### DIRECTIONS FOR THIS TASK
Print, please, the line that contains "followed by the" and each line after it to the end of the entries, unchanged and with nothing else.

[Records from a collection]
(** X12: what the conversion of the agent returns.  When the splitter collects
    at least one ingredient line and one step line and no run of digits of
    the page is beyond the limit of [int], the local parser answers
    whatever the language model would reply, and the document has one
    ingredient entry for each collected ingredient line and one step entry
    for each collected step line.  When the step parser raises on the
    collected lines, or when either list is empty, the answer is that of
    the language-model path alone.  In every case a document that is
    returned passes [validate_rcip]. *)
Theorem agent_conversion (is_alnum : cp -> bool) (o : Outside)
  (rd : RecipeData) (name : pyval) :
  exists ings steps,
    extract_loop is_alnum (split LF (rd_text rd)) None [] [] = (ings, steps) /\
    (ings <> [] -> steps <> [] ->
     digit_runs_within int_max_str_digits (rd_text rd) = true ->
     exists r X Y,
       (forall reply, convert_to_rcip is_alnum o reply rd name = Some r) /\
       field (u "ingredients") r = Some (PList X) /\
       field (u "steps") r = Some (PList Y) /\
       length X = length ings /\ length Y = length steps) /\
    (ings <> [] -> steps <> [] ->
     parse_steps (join newline steps) = None ->
     forall reply,
       convert_to_rcip is_alnum o reply rd name =
       _convert_with_llm o reply rd name) /\
    (ings = [] \/ steps = [] ->
     forall reply,
       convert_to_rcip is_alnum o reply rd name =
       _convert_with_llm o reply rd name) /\
    (forall reply r,
       convert_to_rcip is_alnum o reply rd name = Some r ->
       validate_rcip r = Some true).
Proof.
  pose proof (extract_loop_data_lines is_alnum (rd_text rd)) as H.
  unfold convert_to_rcip, _extract_structured_text.
  destruct (extract_loop is_alnum (split LF (rd_text rd)) None [] [])
    as [ings steps].
  cbn [fst snd] in H. destruct H as [[Hi Di] [Hs Ds]].
  exists ings, steps. split; [reflexivity | ].
  split; [ | split; [ | split]].
  - intros Ni Ns Hr.
    destruct ings as [|i0 ings]; [contradiction | ].
    destruct steps as [|s0 steps]; [contradiction | ].
    assert (Hi0 : i0 <> []).
    { apply (stripped_lines_clean (rd_text rd)), Hi. left. reflexivity. }
    assert (Hs0 : s0 <> []).
    { apply (stripped_lines_clean (rd_text rd)), Hs. left. reflexivity. }
    cbn [join_or_none of_opt_str].
    rewrite (join_first_nonempty ings Hi0), (join_first_nonempty steps Hs0).
    cbn [andb].
    destruct (@collected_steps_return (rd_text rd) (s0 :: steps) Hs Hr)
      as [parsed Hp].
    destruct (@convert_normal_form name (Some (join newline (i0 :: ings)))
                (Some (join newline (s0 :: steps)))
                (PStr []) (PNum (Int 4)) None None (u "intermediate") []
                (PStr (u "Web Source")) (rd_url rd) o)
      as [labels [_ Hc]].
    cbn [text_or_empty] in Hc. rewrite Hp in Hc.
    eexists. eexists. eexists.
    split; [intros reply; rewrite Hc; reflexivity | ].
    split; [reflexivity | ]. split; [reflexivity | ].
    unfold ingredients_to_rcip, steps_to_rcip, enumerate.
    rewrite !length_map, !enumerate_from_length.
    rewrite parse_ingredients_length, (parse_steps_length _ Hp), Di, Ds.
    split; reflexivity.
  - intros Ni Ns Hn reply.
    destruct ings as [|i0 ings]; [contradiction | ].
    destruct steps as [|s0 steps]; [contradiction | ].
    assert (Hi0 : i0 <> []).
    { apply (stripped_lines_clean (rd_text rd)), Hi. left. reflexivity. }
    assert (Hs0 : s0 <> []).
    { apply (stripped_lines_clean (rd_text rd)), Hs. left. reflexivity. }
    cbn [join_or_none of_opt_str].
    rewrite (join_first_nonempty ings Hi0), (join_first_nonempty steps Hs0).
    cbn [andb].
    destruct (@convert_raises name (Some (join newline (i0 :: ings)))
                (Some (join newline (s0 :: steps)))
                (PStr []) (PNum (Int 4)) None None (u "intermediate") []
                (PStr (u "Web Source")) (rd_url rd) o) as [_ Hc].
    rewrite (Hc Hn). reflexivity.
  - intros [E | E] reply; subst.
    + reflexivity.
    + cbn [join_or_none of_opt_str truthy]. rewrite andb_false_r.
      reflexivity.
  - intros reply r.
    destruct (truthy (of_opt_str (join_or_none ings)) &&
              truthy (of_opt_str (join_or_none steps)));
      [ | apply convert_with_llm_valid].
    match goal with
    | |- context [convert ?o ?n ?it ?st ?d ?s ?pt ?ct ?df ?cu ?au ?ur] =>
        destruct (convert o n it st d s pt ct df cu au ur) as [r'|] eqn:Hc
    end.
    + intros H. injection H as H. subst r'.
      apply convert_gives_valid_document in Hc.
      destruct Hc as [parsed [_ [_ [_ Hv]]]]. exact Hv.
    + apply convert_with_llm_valid.
Qed.

Lemma agent_conversion_witness :
  exists r X Y,
    (forall reply,
       convert_to_rcip
         (fun c => is_digit c || ((97 <=? c) && (c <=? 122)))
         (MkOutside (u "id") (u "t1") (u "t2")) reply
         (MkRecipeData (u "https://example.org/omelette")
            (join newline [u "Ingredients"; u "2 eggs"; u "- salt";
                           u "a pinch of pepper"; u "Method";
                           u "1. Beat the eggs"]))
         (PStr (u "Omelette")) = Some r) /\
    field (u "ingredients") r = Some (PList X) /\
    field (u "steps") r = Some (PList Y) /\
    length X = 2%nat /\ length Y = 1%nat.
Proof.
  destruct (agent_conversion
              (fun c => is_digit c || ((97 <=? c) && (c <=? 122)))
              (MkOutside (u "id") (u "t1") (u "t2"))
              (MkRecipeData (u "https://example.org/omelette")
                 (join newline [u "Ingredients"; u "2 eggs"; u "- salt";
                                u "a pinch of pepper"; u "Method";
                                u "1. Beat the eggs"]))
              (PStr (u "Omelette")))
    as [ings [steps [E [H _]]]].
  vm_compute in E. injection E as Ei Es. subst ings steps.
  apply H; [discriminate | discriminate | vm_compute; reflexivity].
Defined.

(* ================================================================== *)
(** ** The servings of a Schema.org recipe *)
(* ================================================================== *)

Lemma digits_search_skips (pre s : pystr) :
  forallb (fun c => negb (is_digit c)) pre = true ->
  re_search digits_pattern (pre ++ s) = re_search digits_pattern s.
Proof.
  intros H. induction pre as [|c pre IH]; [reflexivity | ].
  cbn [forallb] in H. andb_split H Hc Hpre. apply negb_true_iff in Hc.
  cbn [app re_search].
  replace (re_match digits_pattern (c :: pre ++ s)) with (@None match_obj);
    [apply IH, Hpre | ].
  unfold re_match, digits_pattern, Plus. cbn [rmatch]. rewrite Hc.
  reflexivity.
Qed.

Lemma digits_search_hits (d rest : pystr) :
  d <> [] -> forallb is_digit d = true ->
  starts_without is_digit rest = true ->
  re_search digits_pattern (d ++ rest) = Some (MkMatch [(0%nat, d)] rest).
Proof.
  intros Hne Hd Hr. destruct d as [|c a]; [contradiction | ].
  cbn [forallb] in Hd. andb_split Hd Hc Ha.
  cbn [app re_search].
  replace (re_match digits_pattern (c :: a ++ rest))
    with (Some (MkMatch [(0%nat, c :: a)] rest)); [reflexivity | ].
  unfold re_match, digits_pattern, Plus. cbn [rmatch]. rewrite Hc.
  symmetry. apply star_first. rewrite (@lstrip_run is_digit a rest Ha Hr).
  change (c :: a ++ rest) with ((c :: a) ++ rest).
  rewrite consumed_app. reflexivity.
Qed.

(** X13: the servings [from_schema_org] reads from a [recipeYield] string are the
    first run of decimal digits in it, whatever follows ("6-8 servings"
    gives 6), and 4 when the string holds no digit.  The run is handed to
    [int]: a run of at most 4300 digits gives its value, a longer one makes
    the adapter raise. *)
Theorem schema_servings_first_number (pre d rest : pystr) :
  forallb (fun c => negb (is_digit c)) pre = true ->
  d <> [] -> forallb is_digit d = true ->
  starts_without is_digit rest = true ->
  schema_servings (PStr (pre ++ d ++ rest)) =
    (amount <- int_of_digits d ;; Some (PNum (Int amount))) /\
  ((length d <= int_max_str_digits)%nat ->
   schema_servings (PStr (pre ++ d ++ rest)) =
     Some (PNum (Int (digits_value d)))) /\
  ((int_max_str_digits < length d)%nat ->
   schema_servings (PStr (pre ++ d ++ rest)) = None) /\
  schema_servings (PStr pre) = Some (PNum (Int 4)).
Proof.
  intros Hpre Hne Hd Hr.
  assert (E : schema_servings (PStr (pre ++ d ++ rest)) =
              (amount <- int_of_digits d ;; Some (PNum (Int amount)))).
  { unfold schema_servings. rewrite digits_search_skips by exact Hpre.
    rewrite digits_search_hits by assumption. reflexivity. }
  split; [exact E | ]. split; [ | split].
  - intros Hl. rewrite E, (int_of_digits_short _ Hl). reflexivity.
  - intros Hl. apply int_of_digits_none in Hl. rewrite E, Hl. reflexivity.
  - unfold schema_servings. rewrite <- (app_nil_r pre).
    rewrite digits_search_skips by exact Hpre. reflexivity.
Qed.

Lemma schema_servings_first_number_witness :
  schema_servings (PStr (u "Makes 6-8 servings")) = Some (PNum (Int 6)) /\
  schema_servings (PStr (u "Makes ")) = Some (PNum (Int 4)).
Proof.
  destruct (@schema_servings_first_number (u "Makes ") (u "6")
              (u "-8 servings"))
    as [_ [H6 [_ H4]]];
    [reflexivity | discriminate | reflexivity | reflexivity | ].
  split; [ | exact H4].
  apply H6. vm_compute. lia.
Defined.

(* ================================================================== *)
(** ** The reply of the language model *)
(* ================================================================== *)

Lemma split_go_no_match (sep s : pystr) :
  contains sep s = false ->
  forall cur, split_go sep s 0 cur = [List.rev cur ++ s].
Proof.
  induction s as [|c s IH]; intros H cur.
  - cbn [split_go]. rewrite app_nil_r. reflexivity.
  - cbn [contains] in H. apply orb_false_iff in H. destruct H as [H1 H2].
    cbn [split_go]. rewrite H1, (IH H2). cbn [List.rev].
    rewrite <- app_assoc. reflexivity.
Qed.

Lemma split_go_skip (sep pre s cur : pystr) :
  split_go sep (pre ++ s) (length pre) cur = split_go sep s 0 cur.
Proof.
  induction pre as [|c pre IH]; [destruct s; reflexivity | ].
  cbn [app length split_go]. exact IH.
Qed.

(** The marker has no border: it cannot start inside a text that is
    followed by the marker, unless it lies inside that text. *)
Lemma marker_not_straddling (a b : pystr) :
  a <> [] -> startswith (u "STEPS:") a = false ->
  startswith (u "STEPS:") (a ++ u "STEPS:" ++ b) = false.
Proof.
  change (u "STEPS:") with [83; 84; 69; 80; 83; 58].
  intros Hne H.
  destruct a as [|c1 [|c2 [|c3 [|c4 [|c5 [|c6 a]]]]]];
    [contradiction | .. ]; cbn [app startswith] in H |- *;
    try exact H;
    repeat match goal with
           | |- context [cp_eqb ?k ?c] =>
               is_var c; destruct (cp_eqb k c); cbn [andb]
           end;
    reflexivity.
Qed.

### ANSWER TO THE PROBLEM
    followed by the marker, unless it lies inside that text. *)
Lemma marker_not_straddling (a b : pystr) :
  a <> [] -> startswith (u "STEPS:") a = false ->
  startswith (u "STEPS:") (a ++ u "STEPS:" ++ b) = false.
Proof.
  change (u "STEPS:") with [83; 84; 69; 80; 83; 58].
  intros Hne H.
  destruct a as [|c1 [|c2 [|c3 [|c4 [|c5 [|c6 a]]]]]];
    [contradiction | .. ]; cbn [app startswith] in H |- *;
    try exact H;
    repeat match goal with
           | |- context [cp_eqb ?k ?c] =>
               is_var c; destruct (cp_eqb k c); cbn [andb]
           end;
    reflexivity.
Qed.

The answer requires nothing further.